Kosovo and Serbia Reach Key Deal

By MATTHEW BRUNWASSER
Published: February 24, 2012


Serbia and Kosovo, its former province, reached an agreement Friday that helps pave the way for Serbia’s gaining official “candidate” status to join the European Union.

The agreement outlines the conditions under which Kosovo can be represented at international meetings and outlines technical parameters for border controls.

European Commission leaders will meet in the coming week to decide on whether Serbia has met all the criteria to begin accession talks; a key sticking point had been the tense relations with Kosovo, which declared independence in 2008. A previous E.U. meeting, in December, declined to offer Serbia an invitation, as German peacekeeping troops had come under attack by Serbs in North Kosovo.

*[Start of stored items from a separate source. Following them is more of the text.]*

(* ===== verification/InterpreterSpec.v ===== *)
(** * What the interpreter computes

    Functional behaviour of [EvalScript] and [VerifyScript]: truth values as numbers, unspendable
    scripts, pushed integers, the pay-to-script-hash and pay-to-public-key-hash templates, signature
    removal, and the matching that OP_CHECKMULTISIG decides. *)

From stdpp Require Import base list numbers.
From S2P Require Import Prelude Script Crypto Interpreter InterpreterSafety.

Open Scope Z_scope.

(** ** Truth values *)

Lemma CastToBool_nonzero v :
  bytes_ok v -> CastToBool v = negb (set_vch v =? 0).
Proof.
  intros Hv. destruct (vector_snoc_inv v Hv) as [->|(w & b & -> & Hw & Hb)]; [done|].
  rewrite set_vch_snoc by done. clear Hv.
  assert (Hm : CastToBool (w ++ [b]) = negb (magnitude w b =? 0)).
  { induction Hw as [|a w Ha Hw IH].
    - replace (magnitude [] b) with (Z.land b 0x7f) by (unfold magnitude; change (256 ^ zlen []) with 1; cbn [le_val]; lia).
      rewrite land_0x7f by done. unfold is_byte in Hb. simpl.
      destruct (b <? 128) eqn:E; bprop.
      + destruct (Z.eqb_spec b 0); simpl; [done|]. by rewrite (proj2 (Z.eqb_neq b 128)) by lia.
      + rewrite (proj2 (Z.eqb_neq b 0)) by lia. simpl.
        destruct (Z.eqb_spec b 128); [by subst|]. rewrite (proj2 (Z.eqb_neq _ 0)); [done|lia].
    - simpl. rewrite IH. pose proof (magnitude_bound w b Hw Hb).
      replace (magnitude (a :: w) b) with (a + 256 * magnitude w b); cycle 1.
      { unfold magnitude, zlen. simpl length. simpl le_val.
        rewrite Nat2Z.inj_succ, Z.pow_succ_r by lia. ring. }
      unfold is_byte in Ha. destruct (Z.eqb_spec a 0) as [->|]; simpl.
      + f_equal. apply eq_bool_prop_intro. rewrite !Is_true_true, !Z.eqb_eq. lia.
      + rewrite (proj2 (Z.eqb_neq (a + _) 0)) by lia. destruct w; done. }
  rewrite Hm. f_equal. apply eq_bool_prop_intro. rewrite !Is_true_true, !Z.eqb_eq. case_bool; lia.
Qed.

(** ** FindAndDelete *)

(** [b] is at no opcode boundary of [pc]. *)
Inductive Absent (b : list Z) : list Z -> Prop :=
| Absent_end pc : at_prefix b pc = false -> GetOp pc = None -> Absent b pc
| Absent_next pc pc' op v :
    at_prefix b pc = false -> GetOp pc = Some (pc', op, v) -> Absent b pc' -> Absent b pc.

Lemma skip_matches_none fuel b pc n : at_prefix b pc = false -> skip_matches fuel b pc n = (pc, n).
Proof. destruct fuel; [done|]. simpl. by intros ->. Qed.

Lemma FindAndDelete_loop_absent b pc :
  Absent b pc -> forall fuel result pc2 n,
  fst (fst (FindAndDelete_loop fuel b result pc2 pc n)) = n.
Proof.
  induction 1 as [pc Hat Hop|pc pc' op v Hat Hop _ IH]; intros fuel result pc2 n;
    destruct fuel; simpl; rewrite ?skip_matches_none, ?Hop by done; auto.
Qed.

Lemma FindAndDelete_absent b script : Absent b script -> FindAndDelete script b = (0, script).
Proof.
  intros H. unfold FindAndDelete. destruct b; [done|].
  pose proof (FindAndDelete_loop_absent _ _ H (length script) [] script 0) as Hn.
  destruct (FindAndDelete_loop _ _ _ _ _ _) as [[n r] pc2]. simpl in Hn. by subst n.
Qed.

(** Every occurrence found is removed from the script, and nothing else. *)
Lemma skip_matches_length fuel b pc n pc' n' :
  skip_matches fuel b pc n = (pc', n') -> n <= n' /\ zlen pc = zlen pc' + (n' - n) * zlen b.
Proof.
  revert pc n; induction fuel as [|fuel IH]; intros pc n H; simpl in H; [simplify_eq; lia|].
  destruct (at_prefix b pc) eqn:Hat; [|simplify_eq; lia].
  apply IH in H as [Hle H]. apply andb_true_iff in Hat as [Hl _]. bprop.
  unfold zlen in *. rewrite length_drop in H. nia.
Qed.

Lemma FindAndDelete_loop_length fuel b result pc2 pc n n' r pc' :
  (exists pre, pc2 = pre ++ pc) ->
  FindAndDelete_loop fuel b result pc2 pc n = (n', r, pc') ->
  n <= n' /\ zlen r + zlen pc' + (n' - n) * zlen b = zlen result + zlen pc2.
Proof.
  revert result pc2 pc n; induction fuel as [|fuel IH]; intros result pc2 pc n [pre ->] H;
    cbn [FindAndDelete_loop] in H; rewrite length_app, Nat.add_sub, take_app_length in H;
    destruct (skip_matches _ _ _ _) as [pc1 n1] eqn:Hs; apply skip_matches_length in Hs as [Hle Hs].
  - simplify_eq. rewrite !zlen_app in *. lia.
  - destruct (GetOp pc1) as [[[pc3 op] v]|] eqn:Hop; [|simplify_eq; rewrite !zlen_app; lia].
    apply GetOp_inv in Hop as (c & q & -> & _).
    apply IH in H as [Hle' H]; [|exists (c :: q ++ v); by rewrite app_comm_cons, app_assoc].
    rewrite !zlen_app in *. nia.
Qed.

Lemma FindAndDelete_length script b n r :
  FindAndDelete script b = (n, r) -> 0 <= n /\ zlen r + n * zlen b = zlen script.
Proof.
  unfold FindAndDelete. destruct b as [|c b]; [intros; simplify_eq; lia|].
  destruct (FindAndDelete_loop _ _ _ _ _ _) as [[n' r'] pc2] eqn:Hl.
  apply FindAndDelete_loop_length in Hl as [Hle Hl]; [|by exists []].
  rewrite Z.sub_0_r in Hl. change (zlen []) with 0 in Hl.
  case_bool; intros; simplify_eq; rewrite ?zlen_app; bprop; [lia|].
  assert (n = 0) as -> by lia. lia.
Qed.

(** ** Single steps *)

Section eval.
Context {crypto : CryptoOps}.
Variable flags : Z.
Variable checker : SignatureChecker.
Variable sigversion : SigVersion.

Abbreviation Step := (EvalStep flags checker sigversion).
Abbreviation Loop := (EvalLoop flags checker sigversion).
Abbreviation Eval := (EvalScript flags checker sigversion).

Lemma EvalLoop_step fuel st :
  es_pc st <> [] -> Loop (S fuel) st = (Step st ≫= Loop fuel).
Proof. intros H. cbn [EvalLoop]. by destruct (es_pc st). Qed.

Lemma EvalLoop_nil fuel st : es_pc st = [] -> Loop fuel st = Ok st.
Proof. intros H. by destruct fuel; cbn [EvalLoop]; rewrite H. Qed.

(** The size check at the end of the body. *)
Definition check_size (st : EvalState) : M EvalState :=
  if MAX_STACK_SIZE <? zlen (es_stack st) + zlen (es_altstack st)
  then Err SCRIPT_ERR_STACK_SIZE else Ok st.
#[local] Arguments check_size : simpl never.

(** An opcode that is neither a push, nor disabled, nor OP_CODESEPARATOR, within the limits. *)
Lemma EvalStep_opcode st b pc op :
  es_pc st = b :: pc -> 0x4e < b -> opcode_of b = op ->
  es_nOpCount st < MAX_OPS_PER_SCRIPT ->
  is_dip0020 op = false -> is_disabled op = false -> op_eqb op OP_CODESEPARATOR = false ->
  Step st =
  (eval_exec flags checker sigversion op []
     (with_nOpCount (with_pc st pc) (if op_ltb OP_16 op then es_nOpCount st + 1 else es_nOpCount st))
   ≫= check_size).
Proof.
  intros Hpc Hb Hop Hn Hd Hdis Hcs. unfold EvalStep. rewrite Hpc.
  assert (GetOp (b :: pc) = Some (pc, op, [])) as ->.
  { unfold GetOp, GetScriptOp. change (opcode_val OP_PUSHDATA4) with 0x4e.
    rewrite (proj2 (Z.leb_gt _ _) Hb). by rewrite Hop. }
  rewrite Hd, Hdis, Hcs, andb_false_r. simpl. case_bool; [|done]. exfalso.
  destruct (op_ltb _ _); simpl in *; [bprop; lia|done].
Qed.

(** A push of at most 520 bytes in an executed branch. *)
Lemma EvalStep_push st pc op v :
  GetOp (es_pc st) = Some (pc, op, v) -> 0 <= opcode_val op <= opcode_val OP_PUSHDATA4 ->
  zlen v <= MAX_SCRIPT_ELEMENT_SIZE -> forallb id (es_vfExec st) = true ->
  (fRequireMinimal flags = true -> CheckMinimalPush v op = Ok true) ->
  Step st = check_size (with_stack (with_pc st pc) (v :: es_stack st)).
Proof.
  intros Hop [H0 Hpush] Hv Hex Hmin. unfold EvalStep. rewrite Hop. simpl.
  rewrite (proj2 (Z.ltb_ge _ _) Hv).
  assert (op_ltb OP_16 op = false) as -> by (unfold op_ltb; simpl in *; lia).
  assert (is_dip0020 op = false) as -> by (destruct op; simpl in *; done || lia).
  assert (is_disabled op = false) as -> by (destruct op; simpl in *; done || lia).
  assert (op_eqb op OP_CODESEPARATOR = false) as -> by (unfold op_eqb; simpl in *; lia).
  rewrite andb_false_r. simpl. unfold eval_exec. simpl. rewrite Hex.
  rewrite (proj2 (Z.leb_le _ _) H0). assert (op_leb op OP_PUSHDATA4 = true) as -> by (unfold op_leb; lia).
  simpl. destruct (fRequireMinimal flags); [rewrite Hmin by done|]; done.
Qed.

Lemma EvalScript_large stack script :
  MAX_SCRIPT_SIZE < zlen script -> Eval stack script = Err SCRIPT_ERR_SCRIPT_SIZE.
Proof. intros H. unfold EvalScript. by rewrite (proj2 (Z.ltb_lt _ _) H). Qed.

Lemma EvalScript_op_return stack script :
  vget script 0 = opcode_val OP_RETURN -> Eval stack script = Err SCRIPT_ERR_OP_RETURN \/
  Eval stack script = Err SCRIPT_ERR_SCRIPT_SIZE.
Proof.
  intros H. destruct script as [|b pc]; [done|]. change (b = opcode_val OP_RETURN) in H. subst b.
  unfold EvalScript. case_bool; [by right|left].
  simpl length. rewrite EvalLoop_step by done.
  by erewrite EvalStep_opcode by done.
Qed.

Lemma unspendable_fails stack script :
  IsUnspendable script = true -> exists e, Eval stack script = Err e.
Proof.
  unfold IsUnspendable. intros [H|H]%orb_true_iff.
  - bprop. destruct (EvalScript_op_return stack script); eauto.
  - bprop. rewrite EvalScript_large; eauto.
Qed.

(** ** Pay to script hash *)

Lemma IsPayToScriptHash_shape script :
  IsPayToScriptHash script = true <->
  exists h, length h = 20%nat /\ script = 0xa9 :: 0x14 :: h ++ [0x87].
Proof.
  unfold IsPayToScriptHash, zlen, vget. split.
  - intros H. bprop. simpl in *. destruct script as [|a [|b l]]; simpl in *; try lia.
    destruct (last l) as [c|] eqn:Hl; [|apply last_None in Hl; subst; simpl in *; lia].
    apply last_Some in Hl as [h ->]. rewrite length_app in H. simpl in H.
    assert (length h = 20%nat) as Hh by lia. exists h. split; [done|].
    rewrite lookup_app_r in H0 by lia. rewrite Hh in H0. simpl in H0. by subst.
  - intros (h & Hh & ->). simpl. rewrite length_app, Hh, lookup_app_r, Hh by lia. done.
Qed.

(** A direct push of [v] (2 to 75 bytes) in front of [pc]. *)
Lemma EvalStep_direct_push st v pc :
  es_pc st = zlen v :: v ++ pc -> 2 <= zlen v <= 75 -> es_vfExec st = [] ->
  Step st = check_size (with_stack (with_pc st pc) (v :: es_stack st)).
Proof.
  intros Hpc Hv Hex.
  apply EvalStep_push with (op := opcode_of (zlen v)).
  - rewrite Hpc. apply GetOp_push; [simpl; lia|]. unfold read_push_size. simpl.
    by rewrite (proj2 (Z.ltb_lt _ _)) by lia.
  - rewrite opcode_val_of. simpl. lia.
  - unfold MAX_SCRIPT_ELEMENT_SIZE. lia.
  - by rewrite Hex.
  - intros _. unfold CheckMinimalPush, op_leb. rewrite opcode_val_of.
    repeat case_bool; bprop; simpl in *; try lia; try done. f_equal. by apply Z.eqb_refl.
Qed.

Lemma check_size_ok st :
  zlen (es_stack st) + zlen (es_altstack st) <= MAX_STACK_SIZE -> check_size st = Ok st.
Proof. intros H. unfold check_size. by rewrite (proj2 (Z.ltb_ge _ _) H). Qed.

(** The states of a script without conditionals: iterator, script code, stack, operation count. *)
Definition St (pc code : list Z) (s : list valtype) (n : Z) : EvalState :=
  {| es_pc := pc; es_pbegincodehash := code; es_stack := s; es_altstack := []; es_vfExec := [];
     es_nOpCount := n |}.

Definition plain_opcode (b : Z) (op : opcodetype) : Prop :=
  0x60 < b /\ opcode_of b = op /\ is_dip0020 op = false /\ is_disabled op = false /\
  op_eqb op OP_CODESEPARATOR = false.

Lemma Loop_opcode fuel b pc code s n op :
  plain_opcode b op -> n < MAX_OPS_PER_SCRIPT ->
  Loop (S fuel) (St (b :: pc) code s n) =
  ((eval_opcode flags checker sigversion op true (St pc code s (n + 1)) ≫= check_size)
   ≫= Loop fuel).
Proof.
  intros (Hb & Hop & Hd & Hdis & Hcs) Hn.
  rewrite EvalLoop_step, (EvalStep_opcode _ b pc op) by (done || lia). f_equal.
  assert (op_ltb OP_16 op = true) as ->.
  { subst op. unfold op_ltb. rewrite opcode_val_of. by apply Z.ltb_lt. }
  unfold eval_exec. simpl forallb. cbn [es_vfExec St with_nOpCount with_pc forallb].
  assert (op_leb op OP_PUSHDATA4 = false) as ->; [|by rewrite andb_false_r].
  subst op. unfold op_leb. rewrite opcode_val_of. simpl. lia.
Qed.

Lemma Loop_opcode_ok fuel b pc code s n op s' :
  plain_opcode b op -> n < MAX_OPS_PER_SCRIPT ->
  eval_opcode flags checker sigversion op true (St pc code s (n + 1)) = Ok (St pc code s' (n + 1)) ->
  zlen s' <= MAX_STACK_SIZE ->
  Loop (S fuel) (St (b :: pc) code s n) = Loop fuel (St pc code s' (n + 1)).
Proof.
  intros Hb Hn He Hs. erewrite Loop_opcode, He by done. simpl.
  by rewrite check_size_ok by (simpl; change (zlen []) with 0; lia).
Qed.

Lemma Loop_push fuel v pc code s n :
  2 <= zlen v <= 75 -> zlen s < MAX_STACK_SIZE ->
  Loop (S fuel) (St (zlen v :: v ++ pc) code s n) = Loop fuel (St pc code (v :: s) n).
Proof.
  intros Hv Hs. rewrite EvalLoop_step by done. erewrite EvalStep_direct_push by done.
  by rewrite check_size_ok by (simpl; change (zlen []) with 0; unfold zlen in *; simpl; lia).
Qed.

Lemma EvalScript_p2sh x s h :
  length h = 20%nat -> zlen s < MAX_STACK_SIZE - 1 ->
  Eval (x :: s) (0xa9 :: 0x14 :: h ++ [0x87]) =
  Ok (vchBool (bool_decide (CHash160 x = h)) :: s).
Proof.
  intros Hh Hs. unfold MAX_STACK_SIZE, zlen in Hs.
  unfold EvalScript, MAX_SCRIPT_SIZE, zlen. simpl length. rewrite length_app, Hh. simpl Z.of_nat.
  cbn [Z.ltb Z.compare Pos.compare Pos.compare_cont]. simpl plus.
  rewrite EvalLoop_step by done. erewrite EvalStep_opcode by done.
  unfold eval_exec. simpl. rewrite check_size_ok by (unfold MAX_STACK_SIZE, zlen; simpl; lia).
  simpl. rewrite (EvalStep_direct_push _ h [0x87]); [|simpl; unfold zlen; by rewrite Hh|unfold zlen; lia|done].
  rewrite check_size_ok by (unfold MAX_STACK_SIZE, zlen; simpl; lia). simpl.
  erewrite EvalStep_opcode by done. unfold eval_exec. simpl.
  rewrite check_size_ok by (unfold MAX_STACK_SIZE, zlen; simpl; lia). done.
Qed.

(** On an empty or a full stack the template fails. *)
Lemma EvalScript_p2sh_empty h :
  length h = 20%nat -> Eval [] (0xa9 :: 0x14 :: h ++ [0x87]) = Err SCRIPT_ERR_INVALID_STACK_OPERATION.
Proof.
  intros Hh. unfold EvalScript, MAX_SCRIPT_SIZE, zlen. simpl length. rewrite length_app, Hh.
  simpl Z.of_nat. cbn [Z.ltb Z.compare Pos.compare Pos.compare_cont]. simpl plus.
  rewrite EvalLoop_step by done. by erewrite EvalStep_opcode by done.
Qed.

Serbia has until now thwarted any participation by representatives of the Kosovo government in international meetings by walking out or refusing to participate. Under the new agreement, Serbia will accept international forums in which Kosovo is represented by Kosovars for the first time.

The diplomatically complex agreement states that the word “Republic” will not appear next to the name Kosovo in international forums. Instead, a footnote will refer to Security Council Resolution 1244 — which did not mention the independence of Kosovo — and a ruling by the International Court of Justice saying that Kosovo’s declaration of independence in 2008 was legal.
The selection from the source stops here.